(Provided material)

(* ===== verification/Pacing.v ===== *)
(** * Budget pacing

    [bidder-core/src/pacing/mod.rs] (the [BudgetPacer] trait) and
    [bidder-core/src/pacing/local.rs] (the in-process implementation).  The
    trait is the class [BudgetPacer] with its laws [BudgetPacerLaws]; the
    pipeline stages are verified against the laws, and [LocalBudgetPacer] is
    proved to satisfy them.  [Concurrent] models the two atomic operations of
    [check_and_reserve] interleaved between requests. *)
From S2P Require Import Prelude.

Inductive PaceDecision := HasBudget | Exhausted.

#[global] Instance PaceDecision_eq_dec : EqDecision PaceDecision.
Proof. solve_decision. Defined.

(** ** The trait *)
Class BudgetPacer (P : Type) := {
  check_and_reserve : P -> Z -> Z -> PaceDecision * P;
  release : P -> Z -> Z -> P;
  reload : P -> list (Z * Z) -> P;
}.

(** What the trait's comments promise, over the remaining budget a pacer holds
    for a campaign ([None]: no entry). *)
Class BudgetPacerLaws (P : Type) `{BudgetPacer P} := {
  remaining : P -> Z -> option Z;
  pacer_wf : P -> Prop;
  reserve_wf p id bid : pacer_wf p -> pacer_wf (check_and_reserve p id bid).2;
  release_wf p id bid : pacer_wf p -> pacer_wf (release p id bid);
  remaining_range p id c : pacer_wf p -> remaining p id = Some c -> in_i64 c;
  reserve_decision p id bid :
    (check_and_reserve p id bid).1 = HasBudget <-> exists c, remaining p id = Some c /\ 0 < c;
  reserve_has p id bid c : remaining p id = Some c -> 0 < c ->
    remaining (check_and_reserve p id bid).2 id = Some (as_i64 (c - bid));
  reserve_exhausted p id bid : pacer_wf p ->
    (check_and_reserve p id bid).1 = Exhausted ->
    remaining (check_and_reserve p id bid).2 id = remaining p id;
  reserve_other p id id' bid : id <> id' ->
    remaining (check_and_reserve p id bid).2 id' = remaining p id';
  release_same p id bid : remaining (release p id bid) id
    = (fun c => as_i64 (c + bid)) <$> remaining p id;
  release_other p id id' bid : id <> id' -> remaining (release p id bid) id' = remaining p id';
}.

(** ** [LocalBudgetPacer] *)
Module Local.

(** [counters: RwLock<HashMap<CampaignId, Arc<AtomicI64>>>].  The [Arc]s never
    leave the map, so a counter is its current value. *)
Record LocalBudgetPacer := { counters : gmap Z Z }.

Definition new : LocalBudgetPacer := {| counters := ∅ |}.

(** [counter.fetch_sub(bid_cents as i64)]: the new value and whether the
    previous one was positive. *)
Definition fetch_sub_test (c bid : Z) : Z * bool := (as_i64 (c - bid), negb (c <=? 0)).

(** [counter.fetch_add(bid_cents as i64)] *)
Definition fetch_add (c bid : Z) : Z := as_i64 (c + bid).

Definition check_and_reserve (p : LocalBudgetPacer) (campaign_id bid_cents : Z)
  : PaceDecision * LocalBudgetPacer :=
  match counters p !! campaign_id with
  | None => (Exhausted, p)
  | Some prev =>
      let '(c, positive) := fetch_sub_test prev bid_cents in
      if positive
      then (HasBudget, {| counters := <[campaign_id := c]> (counters p) |})
      else (Exhausted, {| counters := <[campaign_id := fetch_add c bid_cents]> (counters p) |})
  end.

Definition release (p : LocalBudgetPacer) (campaign_id bid_cents : Z) : LocalBudgetPacer :=
  match counters p !! campaign_id with
  | Some c => {| counters := <[campaign_id := fetch_add c bid_cents]> (counters p) |}
  | None => p
  end.

(** [entry(id).and_modify(store).or_insert_with(new)]: both arms leave the
    budget as the value of [id]. *)
Definition reload (p : LocalBudgetPacer) (budgets : list (Z * Z)) : LocalBudgetPacer :=
  {| counters := foldl (fun m '(id, budget_cents) => <[id := budget_cents]> m) (counters p) budgets |}.

(** Every counter is an [i64]. *)
Definition wf (p : LocalBudgetPacer) : Prop := map_Forall (fun _ c => in_i64 c) (counters p).

Lemma fetch_sub_add c bid : in_i64 c -> fetch_add (as_i64 (c - bid)) bid = c.
Proof.
  intros Hc. unfold fetch_add. rewrite as_i64_add.
  replace (c - bid + bid) with c by lia. by apply as_i64_id.
Qed.

Lemma check_and_reserve_wf p id bid : wf p -> wf (check_and_reserve p id bid).2.
Proof.
  unfold wf, check_and_reserve, fetch_sub_test, fetch_add. intros H.
  repeat case_goal; simplify_eq/=; try done; apply map_Forall_insert_2; auto with bidder.
Qed.

Lemma release_wf p id bid : wf p -> wf (release p id bid).
Proof.
  unfold wf, release, fetch_add. intros H.
  case_goal; [|done]. apply map_Forall_insert_2; auto with bidder.
Qed.

#[global] Instance local_pacer : BudgetPacer LocalBudgetPacer := {|
  Pacing.check_and_reserve := check_and_reserve;
  Pacing.release := release;
  Pacing.reload := reload;
|}.

#[global] Instance local_pacer_laws : BudgetPacerLaws LocalBudgetPacer.
Proof.
  refine {| Pacing.remaining p id := counters p !! id; pacer_wf := wf |}; simpl.
  - apply check_and_reserve_wf.
  - apply release_wf.
  - intros p id c H Hl. by apply (H id).
  - unfold check_and_reserve, fetch_sub_test. intros p id bid.
    destruct (counters p !! id) as [c|]; simpl; [|split; [done|intros (? & [=] & _)]].
    destruct (c <=? 0) eqn:E; simpl; zbool; split; try done.
    + intros (c' & [= <-] & ?). lia.
    + intros _. exists c. split; [done|lia].
  - unfold check_and_reserve, fetch_sub_test. intros p id bid c -> Hc.
    replace (c <=? 0) with false by lia. simpl. by simplify_map_eq.
  - unfold check_and_reserve, fetch_sub_test. intros p id bid Hwf.
    destruct (counters p !! id) as [c|] eqn:E; simpl; [|done].
    destruct (c <=? 0); simpl; [|done]. intros _. simplify_map_eq.
    rewrite fetch_sub_add; [done|]. by apply (Hwf id).
  - unfold check_and_reserve, fetch_sub_test. intros p id id' bid Hne.
    repeat case_goal; simplify_eq/=; by simplify_map_eq.
  - unfold release. intros p id bid.
    destruct (counters p !! id) as [c|] eqn:E; simpl; by simplify_map_eq.
  - unfold release. intros p id id' bid Hne. case_goal; by simplify_map_eq.
Defined.

(** The value [reload] leaves: the last budget listed for the campaign. *)
Definition last_budget (id : Z) (budgets : list (Z * Z)) : option Z :=
  foldl (fun r '(i, b) => if i =? id then Some b else r) None budgets.

Lemma reload_lookup_acc (m : gmap Z Z) budgets id :
  foldl (fun m '(i, b) => <[i := b]> m) m budgets !! id =
  foldl (fun r '(i, b) => if i =? id then Some b else r) (m !! id) budgets.
Proof.
  revert m; induction budgets as [|[i b] l IH]; intros m; simpl; [done|]. rewrite IH. f_equal.
  destruct (i =? id) eqn:E; zbool; simplify_map_eq; done.
Qed.

Lemma last_budget_acc (r : option Z) budgets id :
  foldl (fun r '(i, b) => if i =? id then Some b else r) r budgets =
  match last_budget id budgets with Some b => Some b | None => r end.
Proof.
  unfold last_budget. revert r; induction budgets as [|[i b] l IH]; intros r; simpl; [done|].
  rewrite IH. destruct (i =? id); [|done].
  rewrite (IH (Some b)). by destruct (foldl _ None l).
Qed.

Lemma reload_remaining p budgets id :
  counters (reload p budgets) !! id =
  match last_budget id budgets with Some b => Some b | None => counters p !! id end.
Proof. unfold reload; simpl. by rewrite reload_lookup_acc, last_budget_acc. Qed.

Lemma reload_wf p budgets : wf p ->
  Forall (fun '(_, budget) => in_i64 budget) budgets -> wf (reload p budgets).
Proof.
  intros Hp Hb. cbn. unfold wf, reload. cbn [counters]. rewrite Forall_forall in Hb.
  apply (foldl_inv (map_Forall (fun _ c => in_i64 c))); [exact Hp|]. intros m [id b] Hin Hm.
  apply map_Forall_insert_2; [by apply (Hb (id, b))|done].
Qed.
End Local.

(** ** Interleaved reservations on one counter

    [check_and_reserve] takes only a read lock, so requests interleave between
    its [fetch_sub] and the compensating [fetch_add].  [cc_pending] holds the
    bids whose [fetch_sub] found no budget and whose [fetch_add] is still to
    run; at most [max_inflight] requests are in that window. *)
Module Concurrent.
Import Local.

Record state := { cc_counter : Z; cc_accepted : Z; cc_pending : list Z }.

Section Steps.
Context (max_bid max_inflight budget : Z).

Inductive step : state -> state -> Prop :=
| step_accept c acc pend bid c' :
    0 <= bid <= max_bid -> fetch_sub_test c bid = (c', true) ->
    step {| cc_counter := c; cc_accepted := acc; cc_pending := pend |}
         {| cc_counter := c'; cc_accepted := acc + bid; cc_pending := pend |}
| step_deny c acc pend bid c' :
    0 <= bid <= max_bid -> Z.of_nat (length pend) < max_inflight ->
    fetch_sub_test c bid = (c', false) ->
    step {| cc_counter := c; cc_accepted := acc; cc_pending := pend |}
         {| cc_counter := c'; cc_accepted := acc; cc_pending := bid :: pend |}
| step_restore c acc pend1 bid pend2 :
    step {| cc_counter := c; cc_accepted := acc; cc_pending := pend1 ++ bid :: pend2 |}
         {| cc_counter := fetch_add c bid; cc_accepted := acc; cc_pending := pend1 ++ pend2 |}.

Definition init : state := {| cc_counter := budget; cc_accepted := 0; cc_pending := [] |}.

Definition inv (s : state) : Prop :=
  cc_counter s = budget - cc_accepted s - sum_by id (cc_pending s) /\
  0 <= cc_accepted s <= Z.max 0 (budget + max_bid - 1) /\
  Forall (fun b => 0 <= b <= max_bid) (cc_pending s) /\
  Z.of_nat (length (cc_pending s)) <= max_inflight.

Hypothesis max_bid_bound : 0 <= max_bid < 2 ^ 31.
Hypothesis inflight_bound : 0 <= max_inflight < 2 ^ 30.
Hypothesis budget_bound : - 2 ^ 61 <= budget <= 2 ^ 61.

Lemma pending_sum_bound (l : list Z) :
  Forall (fun b => 0 <= b <= max_bid) l ->
  0 <= sum_by id l <= max_bid * Z.of_nat (length l).
Proof.
  unfold sum_by. induction 1 as [|b l Hb Hl IH]; simpl; unfold id in *; nia.
Qed.

Lemma counter_in_range acc (pend : list Z) :
  0 <= acc <= Z.max 0 (budget + max_bid - 1) ->
  Forall (fun b => 0 <= b <= max_bid) pend -> Z.of_nat (length pend) <= max_inflight + 1 ->
  in_i64 (budget - acc - sum_by id pend).
Proof.
  intros Ha Hp Hl. pose proof (pending_sum_bound pend Hp).
  assert (max_bid * Z.of_nat (length pend) <= 2 ^ 31 * 2 ^ 30) by nia.
  unfold in_i64. lia.
Qed.

Lemma step_inv s s' : inv s -> step s s' -> inv s'.
Proof.
  intros (Hc & Ha & Hp & Hl) Hs; destruct Hs as [c acc pend bid c' Hb Hf|c acc pend bid c' Hb Hn Hf|c acc p1 bid p2];
    unfold inv, fetch_sub_test, fetch_add in *; simpl in *; simplify_eq.
  - zbool. pose proof (pending_sum_bound pend Hp).
    split_and!; try done; try lia.
    rewrite as_i64_id; [lia|]. replace (budget - acc - sum_by id pend - bid)
      with (budget - (acc + bid) - sum_by id pend) by lia. apply counter_in_range; auto; lia.
  - pose proof (counter_in_range acc (bid :: pend) Ha ltac:(by constructor) ltac:(simpl; lia)) as R.
    replace (budget - acc - sum_by id pend - bid) with (budget - acc - sum_by id (bid :: pend))
      by (unfold sum_by; simpl; unfold id; lia).
    rewrite as_i64_id by done. split_and!; auto; lia.
  - rewrite sum_by_app, sum_by_cons in *. rewrite length_app in *. simpl in *.
    apply Forall_app in Hp as [Hp1 [Hb Hp2]%Forall_cons].
    assert (Forall (fun b => 0 <= b <= max_bid) (p1 ++ p2)) as Hp by by apply Forall_app.
    pose proof (counter_in_range acc (p1 ++ p2) Ha Hp ltac:(rewrite length_app; lia)) as R.
    rewrite sum_by_app in R.
    rewrite sum_by_app.
    replace (budget - acc - (sum_by id p1 + (bid + sum_by id p2)) + bid)
      with (budget - acc - (sum_by id p1 + sum_by id p2)) by lia.
    rewrite as_i64_id by done. split_and!; auto; lia.
Qed.

Lemma reachable_inv s : rtc step init s -> inv s.
Proof.
  intros H. assert (inv init) as Hi by (unfold inv, init, sum_by; simpl; split_and!; auto; lia).
  induction H as [|s1 s2 s3 Hs _ IH]; [done|]. apply IH. by eapply step_inv.
Qed.
End Steps.
End Concurrent.

(** ** Properties *)

(** [check_and_reserve] on every branch: without an entry, or with an
    exhausted counter, the decision is [Exhausted] and the pacer is left exactly
    as it was (the compensating [fetch_add] undoes the [fetch_sub], wrap-around
    included); with a positive counter the decision is [HasBudget] and the bid
    has been deducted from that campaign only. *)
Theorem check_and_reserve_spec (p : Local.LocalBudgetPacer) (id bid : Z) (Hwf : Local.wf p) :
  Local.check_and_reserve p id bid =
  match Local.counters p !! id with
  | Some c => if 0 <? c
              then (HasBudget, {| Local.counters := <[id := as_i64 (c - bid)]> (Local.counters p) |})
              else (Exhausted, p)
  | None => (Exhausted, p)
  end.
Proof.
  unfold Local.check_and_reserve, Local.fetch_sub_test.
  destruct (Local.counters p !! id) as [c|] eqn:E; [|done].
  destruct (c <=? 0) eqn:Ec; simpl.
  - rewrite Local.fetch_sub_add by by apply (Hwf id). replace (0 <? c) with false by lia.
    rewrite insert_id by done. by destruct p.
  - replace (0 <? c) with true by lia. done.
Qed.

Lemma check_and_reserve_spec_witness :
  let p := {| Local.counters := {[1 := 50; 2 := -10]} |} in
  Local.wf p /\
  Local.check_and_reserve p 1 100 = (HasBudget, {| Local.counters := {[1 := -50; 2 := -10]} |}) /\
  Local.check_and_reserve p 2 100 = (Exhausted, p).
Proof.
  intros p. assert (Local.wf p) as Hwf.
  { intros i c. unfold p; simpl. rewrite lookup_insert. case_decide; [intros [= <-]; unfold in_i64; lia|].
    rewrite lookup_singleton. case_decide; intros [=]; subst; unfold in_i64; lia. }
  split; [done|]. split; rewrite (check_and_reserve_spec p _ _ Hwf); reflexivity.
Defined.

(** Overspend under concurrency: whatever the interleaving of the
    [fetch_sub]s and compensating [fetch_add]s of concurrent reservations on one
    campaign counter, the bids accepted against a budget never exceed it by a
    full bid. *)
Theorem overspend_bounded (max_bid max_inflight budget : Z) (s : Concurrent.state)
    (Hbid : 0 <= max_bid < 2 ^ 31) (Hinflight : 0 <= max_inflight < 2 ^ 30)
    (Hbudget : 0 < budget <= 2 ^ 61)
    (Hreach : rtc (Concurrent.step max_bid max_inflight) (Concurrent.init budget) s) :
  Concurrent.cc_accepted s < budget + Z.max 1 max_bid.
Proof.
  pose proof (Concurrent.reachable_inv max_bid max_inflight budget Hbid Hinflight ltac:(lia) s Hreach)
    as (_ & Ha & _). lia.
Qed.

Lemma overspend_bounded_witness :
  Concurrent.cc_accepted {| Concurrent.cc_counter := -50; Concurrent.cc_accepted := 100; Concurrent.cc_pending := [] |}
    < 50 + Z.max 1 100.
Proof.
  apply (overspend_bounded 100 10 50); [lia..|].
  eapply rtc_l; [apply (Concurrent.step_accept 100 10 50 0 [] 100 (-50)); [lia|reflexivity]|].
  eapply rtc_l; [apply (Concurrent.step_deny 100 10 (-50) 100 [] 7 (-57)); [lia|simpl; lia|reflexivity]|].
  eapply rtc_l; [apply (Concurrent.step_restore 100 10 (-57) 100 [] 7 [])|]. apply rtc_refl.
Defined.

(** Reserve then release is the identity: releasing a bid that was just
    reserved gives back the very pacer the reservation started from. *)
Theorem reserve_release_roundtrip (p p' : Local.LocalBudgetPacer) (id bid : Z) (Hwf : Local.wf p)
    (Hres : Local.check_and_reserve p id bid = (HasBudget, p')) :
  Local.release p' id bid = p.
Proof.
  unfold Local.check_and_reserve, Local.fetch_sub_test in Hres.
  destruct (Local.counters p !! id) as [c|] eqn:E; [|done]. case_hyp Hres; simplify_eq/=.
  unfold Local.release; simpl. simplify_map_eq. rewrite Local.fetch_sub_add by by apply (Hwf id).
  rewrite insert_insert_eq, insert_id by done. by destruct p.
Qed.

Lemma reserve_release_roundtrip_witness :
  let p := {| Local.counters := {[1 := 500]} |} in
  Local.release (Local.check_and_reserve p 1 300).2 1 300 = p.
Proof.
  intros p. apply (reserve_release_roundtrip p); [|reflexivity].
  intros i c. unfold p; simpl. rewrite lookup_singleton. case_decide; intros [=]; subst; unfold in_i64; lia.
Defined.
(* ===== verification/Breaker.v ===== *)
(** * Circuit breaker

    [bidder-core/src/breaker/mod.rs].  The breaker is its configuration, the
    three atomic window counters and the lock-protected [Inner].  Each locked
    section is one function ([try_enter_half_open], [record_locked]), so an
    interleaving of requests is a sequence of such sections. *)
From S2P Require Import Prelude Floats.

Inductive BreakerState := Closed | Open | HalfOpen.

#[global] Instance BreakerState_eq_dec : EqDecision BreakerState.
Proof. solve_decision. Defined.

Record BreakerConfig := {
  bc_name : string;
  min_calls : Z;
  error_rate_threshold : f64;
  slow_call_ratio_threshold : f64;
  slow_call_duration : Duration;
  open_duration : Duration;
  window_size : Z;
}.

(** [BreakerConfig::redis] *)
Definition redis (name : string) : BreakerConfig := {|
  bc_name := name;
  min_calls := 20;
  error_rate_threshold := f64_lit 1 2;
  slow_call_ratio_threshold := f64_lit 1 2;
  slow_call_duration := from_millis 16;
  open_duration := from_secs 10;
  window_size := 100;
|}.

(** [BreakerConfig::kafka] *)
Definition kafka (name : string) : BreakerConfig := {|
  bc_name := name;
  min_calls := 10;
  error_rate_threshold := f64_lit 1 2;
  slow_call_ratio_threshold := f64_lit 8 10;
  slow_call_duration := from_millis 100;
  open_duration := from_secs 30;
  window_size := 100;
|}.

(** ** The tumbling window *)
Record Window := { calls : Z; errors : Z; slow_calls : Z }.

(End Provided material)

Check the listing above for "zbool". Show every line where it turns up.

→ **Answer below**:
    destruct (c <=? 0) eqn:E; simpl; zbool; split; try done.
  destruct (i =? id) eqn:E; zbool; simplify_map_eq; done.
  - zbool. pose proof (pending_sum_bound pend Hp).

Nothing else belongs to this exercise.